Frédérik-Karel Canoy, who represents around 200 small shareholders of the bank, said he asked the judges Renaud Van Ruymbeke and Françoise Desset to arrange a hearing with Martial Rouyère, the head of the Delta One trading desk where Kerviel worked.
Canoy said shareholders were seeking answers to lingering questions about Kerviel's superiors, whom the former trader has said were aware of and even encouraged some of his positions as long as they earned the bank money.
""They put the system in place that enabled Kerviel to do what he did,"" Canoy said of the bank's management. ""They cannot then claim to be victims.""
Rouyère was interrogated last month by the French financial police.
Canoy claimed that at least five of Kerviel's Delta One colleagues had knowledge of his activities, including Rouyère and Eric Cordelle, the deputy head of the Delta One desk. ""Rouyère is the weak link in the chain,"" Canoy asserted Friday. ""If he falls, the rest will fall as well.""
Judges last Friday ordered that Kerviel be placed into custody until his trial begins.
10-page judgment
In a 10-page judgment reviewed by the International Herald Tribune summarizing the facts that have so far been presented in the investigation, Rouyère and Cordelle are identified as Kerviel's immediate superiors.
Others above them were also cited, including Pierre-Yves Morlat, the head of trading, equities and derivatives. The summary also named Philippe Baboulin, the bank's head of equity finance, and Luc François, a co-head of the equities and derivatives department.
A person well acquainted with the trading controls at Société Générale has said that it was ""inconceivable"" that Kerviel's supervisors were not alerted after his trades set off alarm bells last year at an exchange in Frankfurt.

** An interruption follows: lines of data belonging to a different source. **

Definition renewed (state : shardState) (until : Z) : shardState :=
  {| sh_Holder := sh_Holder state; sh_Epoch := sh_Epoch state;
     sh_NextRevision := sh_NextRevision state; sh_LeaseUntil := until;
     sh_ActiveOutbox := sh_ActiveOutbox state; sh_ContentHash := sh_ContentHash state |}.
Definition reserved (state : shardState) (until : Z) : shardState :=
  {| sh_Holder := sh_Holder state; sh_Epoch := sh_Epoch state;
     sh_NextRevision := toUint64 (sh_NextRevision state + 1); sh_LeaseUntil := until;
     sh_ActiveOutbox := sh_ActiveOutbox state; sh_ContentHash := sh_ContentHash state |}.
Definition committedState (state : shardState) (name hash : gostring) (until : Z) : shardState :=
  {| sh_Holder := sh_Holder state; sh_Epoch := sh_Epoch state;
     sh_NextRevision := sh_NextRevision state; sh_LeaseUntil := until;
     sh_ActiveOutbox := name; sh_ContentHash := hash |}.
Definition takenOver (c : PlannerConfig) (state : shardState) (now : Z) : shardState :=
  {| sh_Holder := cfg_Identity c; sh_Epoch := NextWriterEpoch (sh_Epoch state) now;
     sh_NextRevision := sh_NextRevision state; sh_LeaseUntil := now + leaseOf c;
     sh_ActiveOutbox := sh_ActiveOutbox state; sh_ContentHash := [] |}.

Definition writeRecord (c : PlannerConfig) (owner : Object ConfigMap) (state : shardState) :
    prog (Reply (Object ConfigMap)) :=
  call (Update ConfigMap (plannerKey c) (o_ResourceVersion owner) (o_Labels owner) (withState owner state)).

(** The last part of [Step]: reserve a revision, write the entry, commit it. *)
Definition publishSnapshot (c : PlannerConfig) (owner : Object ConfigMap) (state : shardState)
    (now : Z) (snapshot : ServingSnapshot) (dependsOn : list gostring) (hash : gostring)
    (report : prog unit) : prog (result PlannerError unit) :=
  let revision := sh_NextRevision state in
  let name := servingName (cfg_Region c) (cfg_Shard c) (sh_Epoch state) revision in
  match NewEnvelope KindServingSnapshot name (cfg_Region c) (cfg_Shard c) (o_UID owner)
          (sh_Epoch state) revision now (ServingSnapshot_marshal snapshot) with
  | Err e => mret (Err (PInvalid e))
  | Ok env =>
      let payload := encode (Envelope_json env) in
      if (maxBytesOf c <? Z.of_nat (length payload))%Z then mret (Err PBudget)
      else
        let state := reserved state (now + leaseOf c) in
        u ← writeRecord c owner state;
        match u with
        | Found owner =>
            let spec := servingOutbox (cfg_Region c) (cfg_Shard c) (o_UID owner) (sh_Epoch state) revision
                          payload dependsOn in
            let n := (cfg_Namespace c, name) in
            let commit :=
              u ← writeRecord c owner (committedState state name hash (now + leaseOf c));
              match u with
              | Found _ => _ ← report; mret (Ok tt)
              | _ => mret (Err PKube)
              end in
            r ← call (Create TransportOutbox n (servingLabels c) (spec, emptyStatus));
            match r with
            | Found _ => commit
            | AlreadyExists =>
                g ← call (Get TransportOutbox n);
                match g with
                | Found existing =>
                    if decide (outboxSpec existing = spec) then commit else mret (Err PCollision)
                | _ => mret (Err PKube)
                end
            | _ => mret (Err PKube)
            end
        | _ => mret (Err PKube)
        end
  end.

(** What follows the collection: fit, list the dependencies, compare, renew or publish. *)
Definition planSnapshot (c : PlannerConfig) (owner : Object ConfigMap) (state : shardState) (now : Z)
    (bindings : list (Name * Object ResolverBinding)) (prior : ServingSnapshot)
    (views : list Binding) (activations : gmap gostring gostring) : prog (result PlannerError unit) :=
  let '(snapshot, rejected, fitErr) :=
    fitSnapshot (wantedSnapshot c state now views) prior (maxBindingsOf c) (maxBytesOf c) in
  let report := reportCapacity c bindings rejected now in
  match fitErr with
  | Some e => _ ← report; mret (Err (PFit e))
  | None =>
      match publicationDependencies snapshot activations with
      | Err zone => mret (Err (PNoActivation zone))
      | Ok (dependsOn, snapshot) =>
          match ServingSnapshot_Validate snapshot with
          | Err e => mret (Err (PInvalid e))
          | Ok _ =>
              let hash := contentHash snapshot in
              if decide (sh_ContentHash state = hash) then
                if (leaseOf c `quot` 2 <? timeSub (sh_LeaseUntil state) now)%Z
                then _ ← report; mret (Ok tt)
                else
                  u ← writeRecord c owner (renewed state (now + leaseOf c));
                  match u with
                  | Found _ => _ ← report; mret (Ok tt)
                  | _ => mret (Err PKube)
                  end
              else if negb (now <? sh_LeaseUntil state)%Z then mret (Err PLostLease)
              else publishSnapshot c owner state now snapshot dependsOn hash report
          end
      end
  end.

Canoy's shareholder group is seeking compensation from Société Générale for the steep drop in the bank's share price that followed the disclosure of the bank's losses.
Bakir, who was named a person of interest to the investigation last Saturday, filed his case against an unidentified party for falsifying documents and libel after excerpts of the chats between him and Kerviel appeared first in the weekly magazine Le Nouvel Observateur and was carried by several news agencies and newspapers, including the International Herald Tribune, which published them after two people familiar with the investigation had confirmed the contents of the excerpts.

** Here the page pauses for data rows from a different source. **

(* ===== verification/Publisher.v ===== *)
(** Publishing a zone: the ownership records and publications of
    [internal/internaldns/controlplane/publication_reconciler.go], and the shards a zone is
    published to.

    One control plane at a time owns a zone.  It compiles the zone against the plan it
    published last, reserves a revision in the ownership record, stores the chunks, the
    manifest and the outbox entries of that revision and then commits it by naming the
    manifest in the record.  The objects of the project come from other API servers: they
    are arguments. *)

From S2P Require Import Prelude GoStrings GoCrypto GoJson GoJsonDecode Api ApiMeta RdataTypes.
From S2P Require Import ReservedScopes WireModel Publication Capacity Compile CompileHistory.
From S2P Require Import WireDecode ApiStore ShardState Planner.

Record ServingRegion := { sr_Region : gostring; sr_Shard : gostring }.
#[global] Instance ServingRegion_eq_dec : EqDecision ServingRegion.
Proof. solve_decision. Defined.
Definition targetKey (t : ServingRegion) : gostring := sr_Region t ++ "000"%char :: sr_Shard t.
Definition targetOf (t : DNSPublicationTarget) : ServingRegion :=
  {| sr_Region := pt_Region t; sr_Shard := pt_Shard t |}.
Definition apiTarget (t : ServingRegion) : DNSPublicationTarget :=
  {| pt_Region := sr_Region t; pt_Shard := sr_Shard t |}.

Record ReconcilerOptions := {
  op_ProjectUID : gostring;
  op_PlatformNamespace : gostring;
  op_Region : gostring;
  op_Shard : gostring;
  op_Identity : gostring;
  op_ChunkSize : Z;
  op_LeaseDuration : Z;
  op_ServingRegions : list ServingRegion;
  op_Regions : list gostring;
}.
Definition servingRegions (o : ReconcilerOptions) : list ServingRegion :=
  match op_ServingRegions o with
  | [] => [{| sr_Region := op_Region o; sr_Shard := op_Shard o |}]
  | l => l
  end.
Definition regional (o : ReconcilerOptions) : bool := (0 <? length (op_Regions o))%nat.
Definition local (o : ReconcilerOptions) (region : gostring) : bool :=
  negb (regional o) || bool_decide (region ∈ op_Regions o).

Inductive PublisherError :=
| UKube
| UConflict
| UCollision
| UStored
| UCompile (e : CompileError)
| UPlan (e : WirePlanError)
| UWire (e : WireError)
| UImmutable.

(** What [json.Marshal] writes for a fence of the plan. *)
Definition ContributionFence_json (f : ContributionFence) : json :=
  JObj ([("uid", JStr (fe_UID f)); ("generation", JNum (fe_Generation f)); ("sequence", JNum (fe_Sequence f))]
        ++ omitempty (negb (fe_Retired f)) "retired" (JBool true)
        ++ omitempty (bool_decide (fe_SourceName f = [])) "sourceName" (JStr (fe_SourceName f))).
Definition ServingRegion_json (t : ServingRegion) : json :=
  JObj [("Region", JStr (sr_Region t)); ("Shard", JStr (sr_Shard t))].

Definition chunkSpec (c : Object ChunkObject) : DNSPublicationChunkSpec := o_Body c.
Definition PublicationManifest_marshal (m : PublicationManifest) : option json :=
  if marshalable (pm_GeneratedAt m) then Some (PublicationManifest_json m) else None.

(** ** Names *)

Definition artifactName (prefix uid : gostring) (epoch revision : Z) : gostring :=
  prefix ++ "-" ++ take 16 (OpaqueToken uid) ++ "-e" ++ FormatInt epoch ++ "-r" ++ FormatInt revision.
Definition boundedName (s : gostring) : gostring :=
  if (length s <=? 63)%nat then TrimByte s "-"
  else TrimByte (take 50 s) "-" ++ "-" ++ EncodeToString (take 6 (Sum256 s)).
(** [%03d] *)
Definition pad3 (i : nat) : gostring :=
  let d := FormatInt (Z.of_nat i) in replicate (3 - length d) "0"%char ++ d.
Definition chunkName (name : gostring) (i : nat) : gostring := name ++ "-" ++ pad3 i.

Definition withdrawalsTrackedLabel : gostring := "internal-dns.miloapis.com/withdrawals-tracked".
Definition managedObjectValue : gostring := "true".
Definition referenceProjectLabel : gostring := "internal-dns.miloapis.com/project-uid".

(** * Ownership *)

Definition withLease (o : DNSPublicationOwnershipSpec) (until : Z) : DNSPublicationOwnershipSpec :=
  {| os_ZoneUID := os_ZoneUID o; os_HolderIdentity := os_HolderIdentity o;
     os_WriterEpoch := os_WriterEpoch o; os_NextRevision := os_NextRevision o;
     os_LeaseUntil := metaTime until; os_LastContentHash := os_LastContentHash o;
     os_ActiveManifestName := os_ActiveManifestName o |}.
Definition withRevision (o : DNSPublicationOwnershipSpec) (next until : Z) : DNSPublicationOwnershipSpec :=
  {| os_ZoneUID := os_ZoneUID o; os_HolderIdentity := os_HolderIdentity o;
     os_WriterEpoch := os_WriterEpoch o; os_NextRevision := next;
     os_LeaseUntil := metaTime until; os_LastContentHash := os_LastContentHash o;
     os_ActiveManifestName := os_ActiveManifestName o |}.
Definition withActive (o : DNSPublicationOwnershipSpec) (hash manifest : gostring) (until : Z) :
    DNSPublicationOwnershipSpec :=
  {| os_ZoneUID := os_ZoneUID o; os_HolderIdentity := os_HolderIdentity o;
     os_WriterEpoch := os_WriterEpoch o; os_NextRevision := os_NextRevision o;
     os_LeaseUntil := metaTime until; os_LastContentHash := hash; os_ActiveManifestName := manifest |}.
Definition withHolder (o : DNSPublicationOwnershipSpec) (identity : gostring) (epoch until : Z) :
    DNSPublicationOwnershipSpec :=
  {| os_ZoneUID := os_ZoneUID o; os_HolderIdentity := identity; os_WriterEpoch := epoch;
     os_NextRevision := os_NextRevision o; os_LeaseUntil := metaTime until;
     os_LastContentHash := os_LastContentHash o; os_ActiveManifestName := os_ActiveManifestName o |}.

Section publisher.
Context `{GoRuntime} `{ApiMeta} `{K8sValidation} `{MiekgDNS} (o : ReconcilerOptions) (today : gostring).

Definition ownershipKeyOf (zone : gostring) : Name := (op_PlatformNamespace o, ownershipName zone).

(** [patchLease] and the other patches of an ownership carry the version it was read at. *)
Definition patchLease (n : Name) (own : Object Ownership) (spec : DNSPublicationOwnershipSpec) :
    prog (result PublisherError (Object Ownership)) :=
  r ← call (Update Ownership n (o_ResourceVersion own) (o_Labels own) spec);
  match r with
  | Found own => mret (Ok own)
  | Conflict => mret (Err UConflict)
  | _ => mret (Err UKube)
  end.

(** [acquireOwnership]: [Ok None] when another control plane holds the zone or the record
    has just been created.  The times to retry at are not part of the result. *)
Definition acquireOwnership (zone : gostring) (stopping : bool) (now : Z) :
    prog (result PublisherError (option (Object Ownership))) :=
  if stopping then mret (Ok None)
  else
    r ← call (Get Ownership (ownershipKeyOf zone));
    match r with
    | NotFound =>
        c ← call (Create Ownership (ownershipKeyOf zone) ∅
                    {| os_ZoneUID := zone; os_HolderIdentity := op_Identity o;
                       os_WriterEpoch := wrap64 (NextWriterEpoch 0 now); os_NextRevision := 1;
                       os_LeaseUntil := metaTime (now + op_LeaseDuration o); os_LastContentHash := [];
                       os_ActiveManifestName := [] |});
        match c with
        | Found _ | AlreadyExists => mret (Ok None)
        | _ => mret (Err UKube)
        end
    | Found own =>
        let spec := ownershipSpec own in
        if decide (os_ZoneUID spec ≠ zone) then mret (Err UCollision)
        else if decide (os_HolderIdentity spec = op_Identity o) then mret (Ok (Some own))
        else if (now <? os_LeaseUntil spec)%Z then mret (Ok None)
        else
          u ← patchLease (ownershipKeyOf zone) own
                (withHolder spec (op_Identity o)
                   (wrap64 (NextWriterEpoch (toUint64 (os_WriterEpoch spec)) now))
                   (now + op_LeaseDuration o));
          match u with Ok own => mret (Ok (Some own)) | Err e => mret (Err e) end
    | _ => mret (Err UKube)
    end.

(** [holdOwnership]: a lease of which a third has passed is renewed. *)
Definition holdOwnership (zone : gostring) (stopping : bool) :
    prog (result PublisherError (option (Object Ownership))) :=
  now ← call Clock;
  r ← acquireOwnership zone stopping now;
  match r with
  | Err e => mret (Err e)
  | Ok None => mret (Ok None)
  | Ok (Some own) =>
      renewedAt ← call Clock;
      if (renewedAt + (op_LeaseDuration o * 2) `quot` 3 <? os_LeaseUntil (ownershipSpec own))%Z
      then mret (Ok (Some own))
      else
        u ← patchLease (ownershipKeyOf zone) own
              (withLease (ownershipSpec own) (renewedAt + op_LeaseDuration o));
        match u with Ok own => mret (Ok (Some own)) | Err e => mret (Err e) end
  end.

(** The loop of [ReleaseOwnership]: how many leases were ended, how many had changed and
    how many failed. *)
Fixpoint releaseAll (identity : gostring) (now : Z) (owners : list (Name * Object Ownership))
    (released skipped failed : nat) : prog (nat * nat * nat) :=
  match owners with
  | [] => mret (released, skipped, failed)
  | (n, own) :: owners' =>
      let spec := ownershipSpec own in
      if bool_decide (os_HolderIdentity spec ≠ identity) || negb (now <? os_LeaseUntil spec)%Z
      then releaseAll identity now owners' released skipped failed
      else
        r ← call (Update Ownership n (o_ResourceVersion own) (o_Labels own) (withLease spec now));
        match r with
        | Found _ => releaseAll identity now owners' (S released) skipped failed
        | NotFound | Conflict => releaseAll identity now owners' released (S skipped) failed
        | _ => releaseAll identity now owners' released skipped (S failed)
        end
  end.
Definition ReleaseOwnership (ns identity : gostring) (now : Z) :
    prog (result PublisherError (nat * nat * nat)) :=
  r ← call (List_ Ownership ns ∅);
  match r with
  | Found owners => r ← releaseAll identity now owners 0 0 0; mret (Ok r)
  | _ => mret (Err UKube)
  end.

Bakir's lawyer, Jean-David Scémama, said in an interview Friday that while the language in the exchange was accurate, its meaning had been altered when several strategic parts of the dialogue were left out.
In some places, several lines of the exchange were cut between what appeared to be a question and an immediate answer, he said. Other times, expressions or symbols of humor - like a smiley face - were removed to give the dialogue a greater sense of gravity.
Linked transcript
In some instances, Scémama said, phrases that in the original had been written by Kerviel were attributed to Bakir in the leaked transcript, and the time stamps on certain messages were changed on crucial days, like Jan. 18, when Société Générale discovered Kerviel's fraud.
""I believe these modifications were made with a goal in mind, and that goal seems clear: give the impression of complicity of my client with Jérôme Kerviel,"" Scémama said. ""If the transcript was complete as it was leaked, my client should have been named as a suspect.""
He added: ""I can't believe this was a succession of errors because each modification works in the same sense. That's why I have the impression that we face a case of manipulation.""
When asked about Scémama's allegations, Veil, the lawyer for Société Générale, declined to comment.
Bakir was an intern at Société Générale before starting to work at Fimat in early 2006. While he had worked with Kerviel on smaller transactions, he only started to work with him on ""larger flows"" from September 2007.
The leaked transcript contained several exchanges that suggested that Bakir had been aware of at least some of Kerviel's fraudulent trading activities.
Scémama declined to give examples of where the transcript had been truncated. But one person close to the investigation who had seen the original text said that two much-cited and seemingly incriminating phrases came across differently in the context of the complete transcript.